I will admit that at the time, reading the accounts of the tragedy, I silently scoffed at the way business is conducted in third world countries — robber barons squeezing workers for more output on lower pay, with no regard for safety or health hazards. Poor people who have no choice in the matter and few options are forced to bend to the will of the moneyed and powerful, who ignore regulations and common decency in the name of the almighty dollar.

I’m not scoffing now. Because right now, there doesn’t appear to be that much difference between a dingy factory halfway around the world and a construction site at 22nd and Market.

We have health and safety regulations in this country, and in this city. We have OSHA, L&I and any number of regulatory agencies whose sole purpose is to root out jobsite negligence and punish the violators.

But we also have fat cats and big money interests who spend considerable time and effort looking for ways to circumvent those regulations in the name of cutting costs. Those fat cats generally win their arguments here, just like they do in Bangladesh.

Now, I have no experience whatsoever in the proper way to demolish a property, especially one that stands next to properties currently in use. But since Wednesday’s collapse, everyone from amateurs to experts have weighed in, and with the benefit of 20/20 hindsight, declared that the methods used by Griffin Campbell Construction to demolish the buildings at 2136 and 2138 Market Street were all wrong.

I’m not dismissing those opinions, because I’m sure quite a few are spot on. But it seems, according to city officials, that Campbell had all the required permits, and was authorized to do the work.

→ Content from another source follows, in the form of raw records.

(** * String Analyzer: a shallow embedding of [server.js]

    The development follows the layout of the source file:
    - code units, [toLowerCase], the whitespace and word classes of the
      regular expressions;
    - JavaScript numbers as far as the program uses them (integer valued
      doubles, the infinities and NaN), with [parseInt(_, 10)];
    - a backtracking matcher for the regular expressions of the source, with
      [String.prototype.match] and [String.prototype.split] on top of it;
    - the helpers [isPalindrome], [charFrequencyMap], [analyzeString];
    - the natural-language interpreter [parseNaturalLanguageQuery];
    - the request handlers over an explicit record store.
    The properties come after the definitions: the numbers, the matcher
    against a declarative reading of the regular expressions, and then the
    analyzer, the interpreter, the list handlers and the store.

    A JavaScript string is a sequence of UTF-16 code units.  The model covers
    the strings whose code units are below 256 (Latin-1): a string is a
    [list ascii], one [ascii] per code unit.  On that range iterating a string
    by code point and by code unit coincide, and [toLowerCase] maps a code
    unit to a code unit.  Beyond that range the two helpers that depend on it
    have a general definition in [Wide], over lists of 16 bit code units:
    [charFrequencyMap] with the string iterator, and [isPalindrome] over any
    lower-casing.

    The hash function and the clock are parameters.  The handlers take
    [decodeURIComponent] as a parameter; [URI.decodeURIComponent] is the
    function of the language as far as Latin-1 goes.  Reading and writing the
    data file is taken to succeed.  In [Query.t] an entry of [req.query] is a
    string or absent; [RawQuery.t] has the arrays and objects of repeated or
    bracketed keys as well, and [Raw.get_strings] the handler on them. *)

From Stdlib Require Import ZArith NArith Lia Bool Ascii String.
From stdpp Require Import gmap strings list.

(** ** Code units and character classes *)

Abbreviation jsstring := (list ascii).

(** String literals of the source are written [str "..."]. *)
Definition str (s : string) : jsstring := list_ascii_of_string s.

Definition code (c : ascii) : N := N_of_ascii c.

Definition in_range (lo hi : N) (c : ascii) : bool :=
  ((lo <=? code c) && (code c <=? hi))%N.

(** [\d] *)
Definition is_digit (c : ascii) : bool := in_range 48 57 c.

(** [[a-z0-9]] *)
Definition is_lower_alnum (c : ascii) : bool :=
  in_range 97 122 c || is_digit c.

(** [\w], the class behind [\b]: [[A-Za-z0-9_]] *)
Definition is_word_char (c : ascii) : bool :=
  in_range 97 122 c || in_range 65 90 c || is_digit c || (code c =? 95)%N.

(** [\s], which is also the set removed by [trim] and skipped by [parseInt]:
    TAB, LF, VT, FF, CR, SPACE and NBSP are its members below 256. *)
Definition is_space (c : ascii) : bool :=
  in_range 9 13 c || (code c =? 32)%N || (code c =? 160)%N.

(** [toLowerCase] on one code unit of Latin-1: A-Z, and the Latin-1 capitals
    U+00C0..U+00DE without the multiplication sign U+00D7, move up by 32.
    (Beyond Latin-1 lower-casing is not a map on code units.) *)
Definition lower_char (c : ascii) : ascii :=
  if in_range 65 90 c || (in_range 192 222 c && negb (code c =? 215)%N)
  then ascii_of_N (code c + 32)
  else c.

Definition toLowerCase (s : jsstring) : jsstring := map lower_char s.

(** [s.startsWith(needle)] and [s.includes(needle)] *)
Fixpoint starts_with (needle s : jsstring) : bool :=
  match needle, s with
  | [], _ => true
  | a :: needle', c :: s' => Ascii.eqb a c && starts_with needle' s'
  | _ :: _, [] => false
  end.

Fixpoint includes (s needle : jsstring) : bool :=
  starts_with needle s ||
  match s with
  | [] => false
  | _ :: s' => includes s' needle
  end.

(** The longest prefix in a class, and what follows it. *)
Fixpoint take_while (p : ascii -> bool) (s : jsstring) : jsstring :=
  match s with
  | c :: s' => if p c then c :: take_while p s' else []
  | [] => []
  end.

Fixpoint drop_while (p : ascii -> bool) (s : jsstring) : jsstring :=
  match s with
  | c :: s' => if p c then drop_while p s' else s
  | [] => []
  end.

(** [trim]: drop the whitespace at both ends. *)
Definition trim_start (s : jsstring) : jsstring := drop_while is_space s.

Definition trim_end (s : jsstring) : jsstring := rev (trim_start (rev s)).

Definition trim (s : jsstring) : jsstring := trim_end (trim_start s).

(** ** Numbers

    A JavaScript number is a double.  The program only ever builds numbers
    from [parseInt(_, 10)], from string lengths, and by adding or subtracting
    1, so every number it holds is NaN, an infinity, or an integer valued
    double; [Int z] stands for the double whose value is [z] (the two zeros
    are identified: no operation of the program tells them apart). *)

Inductive Number : Type :=
| NaN
| Infinity (negative : bool)
| Int (z : Z).

Module Double.
Local Open Scope Z_scope.

(** Exponent of the unit in the last place of a 53 bit significand that
    holds the natural number [a]. *)
Definition ulp_exp (a : Z) : Z := Z.max 0 (Z.log2 a - 52).

(** [a / 2^e] rounded to the nearest integer, ties to even. *)
Definition round_half_even (a e : Z) : Z :=
  let q := a / 2 ^ e in
  let r := a mod 2 ^ e in
  if 2 * r <? 2 ^ e then q
  else if 2 ^ e <? 2 * r then q + 1
  else if Z.even q then q else q + 1.

(** The natural number [a] rounded to double precision. *)
Definition round_nat (a : Z) : Z :=
  let e := ulp_exp a in round_half_even a e * 2 ^ e.

(** The number value of the integer [z]: round to nearest, ties to even,
    and an infinity from [2^1024] on. *)
Definition of_Z (z : Z) : Number :=
  let m := round_nat (Z.abs z) in
  if 2 ^ 1024 <=? m then Infinity (z <? 0)
  else Int (Z.sgn z * m).

Definition MAX_SAFE_INTEGER : Z := 2 ^ 53 - 1.

Definition neg (x : Number) : Number :=
  match x with
  | NaN => NaN
  | Infinity s => Infinity (negb s)
  | Int z => Int (- z)
  end.

(** [x + y]: the exact sum, rounded. *)
Definition add (x y : Number) : Number :=
  match x, y with
  | NaN, _ | _, NaN => NaN
  | Infinity s, Infinity s' => if Bool.eqb s s' then Infinity s else NaN
  | Infinity s, Int _ | Int _, Infinity s => Infinity s
  | Int a, Int b => of_Z (a + b)
  end.

Definition sub (x y : Number) : Number := add x (neg y).

(** [x < y] *)
Definition lt (x y : Number) : bool :=
  match x, y with
  | NaN, _ | _, NaN => false
  | Infinity s, Infinity s' => s && negb s'
  | Infinity s, Int _ => s
  | Int _, Infinity s => negb s
  | Int a, Int b => a <? b
  end.

(** [x > y] *)
Definition gt (x y : Number) : bool := lt y x.

(** [x === y] on numbers *)
Definition eq (x y : Number) : bool :=
  match x, y with
  | Infinity s, Infinity s' => Bool.eqb s s'
  | Int a, Int b => a =? b
  | _, _ => false
  end.

Definition isNaN (x : Number) : bool :=
  match x with NaN => true | _ => false end.

Definition of_nat (n : nat) : Number := of_Z (Z.of_nat n).
End Double.

(** *** [parseInt(s, 10)]

    Skip leading whitespace, take an optional sign, then the longest run of
    decimal digits; no digit gives NaN, anything after the digits is
    ignored. *)

Definition digit_value (c : ascii) : Z := (Z.of_N (code c) - 48)%Z.

Definition digits_value (ds : jsstring) : Z :=
  foldl (fun acc c => (acc * 10 + digit_value c)%Z) 0%Z ds.

Definition parseInt10 (s : jsstring) : Number :=
  let s1 := trim_start s in
  let '(negative, s2) :=
    match s1 with
    | c :: s' =>
        if Ascii.eqb c "-" then (true, s')
        else if Ascii.eqb c "+" then (false, s')
        else (false, s1)
    | [] => (false, s1)
    end in
  match take_while is_digit s2 with
  | [] => NaN
  | ds => Double.of_Z (if negative then - digits_value ds else digits_value ds)%Z
  end.

(** ** Regular expressions

    The source uses regular expressions built from literal text, character
    classes, [c+] on a class, [\b], alternation, an optional group and
    capture groups.  [rmatch] is the backtracking matcher of the language
    in continuation passing style: alternatives are tried left to right,
    quantifiers are greedy, and a failing continuation makes the matcher
    back up to the latest choice. *)

Inductive regex : Type :=
| Lit (l : jsstring)               (* literal text *)
| Class (p : ascii -> bool)        (* one character of a class *)
| PlusClass (p : ascii -> bool)    (* [c+], greedy *)
| WordBoundary                     (* [\b] *)
| Seq (r1 r2 : regex)
| Alt (r1 r2 : regex)              (* [r1|r2] *)
| Opt (r : regex)                  (* [r?], greedy *)
| Group (n : nat) (r : regex).     (* capture group number [n] *)

(** The state of a match attempt: the input already passed (latest code unit
    first), the input ahead, and the captures made so far. *)
Record mstate : Type := MState {
  seen : jsstring;
  rest : jsstring;
  caps : gmap nat jsstring
}.

(** The text between two states of one attempt. *)
Definition consumed (from to : mstate) : jsstring :=
  rev (take (length (seen to) - length (seen from)) (seen to)).

Definition set_cap (n : nat) (v : jsstring) (st : mstate) : mstate :=
  MState (seen st) (rest st) (<[n := v]> (caps st)).

Definition head_is_word (s : jsstring) : bool :=
  match s with
  | c :: _ => is_word_char c
  | [] => false
  end.

(** [\b] holds where exactly one of the two neighbours is a word character. *)
Definition at_word_boundary (st : mstate) : bool :=
  xorb (head_is_word (seen st)) (head_is_word (rest st)).

Fixpoint lit_match (l sn rs : jsstring) : option (jsstring * jsstring) :=
  match l with
  | [] => Some (sn, rs)
  | a :: l' =>
      match rs with
      | c :: rs' => if Ascii.eqb a c then lit_match l' (c :: sn) rs' else None
      | [] => None
      end
  end.

(** [c*] after a first character: take as many as possible, and give one
    back at a time while the continuation fails. *)
Fixpoint star_class (p : ascii -> bool) (k : mstate -> option mstate)
    (sn rs : jsstring) (cp : gmap nat jsstring) : option mstate :=
  match rs with
  | c :: rs' =>
      if p c then
        match star_class p k (c :: sn) rs' cp with
        | Some r => Some r
        | None => k (MState sn rs cp)
        end
      else k (MState sn rs cp)
  | [] => k (MState sn rs cp)
  end.

Fixpoint rmatch (r : regex) (st : mstate) (k : mstate -> option mstate)
    : option mstate :=
  match r with
  | Lit l =>
      match lit_match l (seen st) (rest st) with
      | Some (sn, rs) => k (MState sn rs (caps st))
      | None => None
      end
  | Class p =>
      match rest st with
      | c :: rs => if p c then k (MState (c :: seen st) rs (caps st)) else None
      | [] => None
      end
  | PlusClass p =>
      match rest st with
      | c :: rs => if p c then star_class p k (c :: seen st) rs (caps st) else None
      | [] => None
      end
  | WordBoundary => if at_word_boundary st then k st else None
  | Seq r1 r2 => rmatch r1 st (fun st1 => rmatch r2 st1 k)
  | Alt r1 r2 =>
      match rmatch r1 st k with
      | Some res => Some res
      | None => rmatch r2 st k
      end
  | Opt r1 =>
      match rmatch r1 st k with
      | Some res => Some res
      | None => k st
      end
  | Group n r1 => rmatch r1 st (fun st1 => k (set_cap n (consumed st st1) st1))
  end.

(** The result of [String.prototype.match] for a regular expression without
    the [g] flag: the index of the leftmost match and the groups, group 0
    being the whole match. *)
Record match_result : Type := MatchResult {
  index : nat;
  groups : gmap nat jsstring
}.

Definition group (m : match_result) (n : nat) : jsstring :=
  default [] (groups m !! n).

(** Try every start position from left to right, the end of the input
    included. *)
Fixpoint search (r : regex) (sn rs : jsstring) : option match_result :=
  let start := MState sn rs ∅ in
  match rmatch r start Some with
  | Some st => Some (MatchResult (length sn) (<[0 := consumed start st]> (caps st)))
  | None =>
      match rs with
      | [] => None
      | c :: rs' => search r (c :: sn) rs'
      end
  end.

The city’s department of Licenses and Inspections spent Wednesday and Thursday in the spotlight, answering a barrage of questions about how often the demolition work was inspected and by whom.

Mayor Michael Nutter has promised a thorough and impartial investigation, and you can bet that city leadership, regulatory agencies and the construction company will spend the next few months under a microscope, and will be asked uncomfortable questions about who knew what and when.

Already news reports are flying fast and furious about Griffin Campbell, the construction company owner, and his criminal record, which may or may not have anything at all to do with the tragedy. Also in for a rough couple of months is building owner Richard Basciano, a New Yorker once known as the pornography king of Times Square. Similarly, Basciano’s porn business may be completely irrelevant to the issue at hand, but now everything is on the table, and every little tidbit of information will be held up for public scrutiny.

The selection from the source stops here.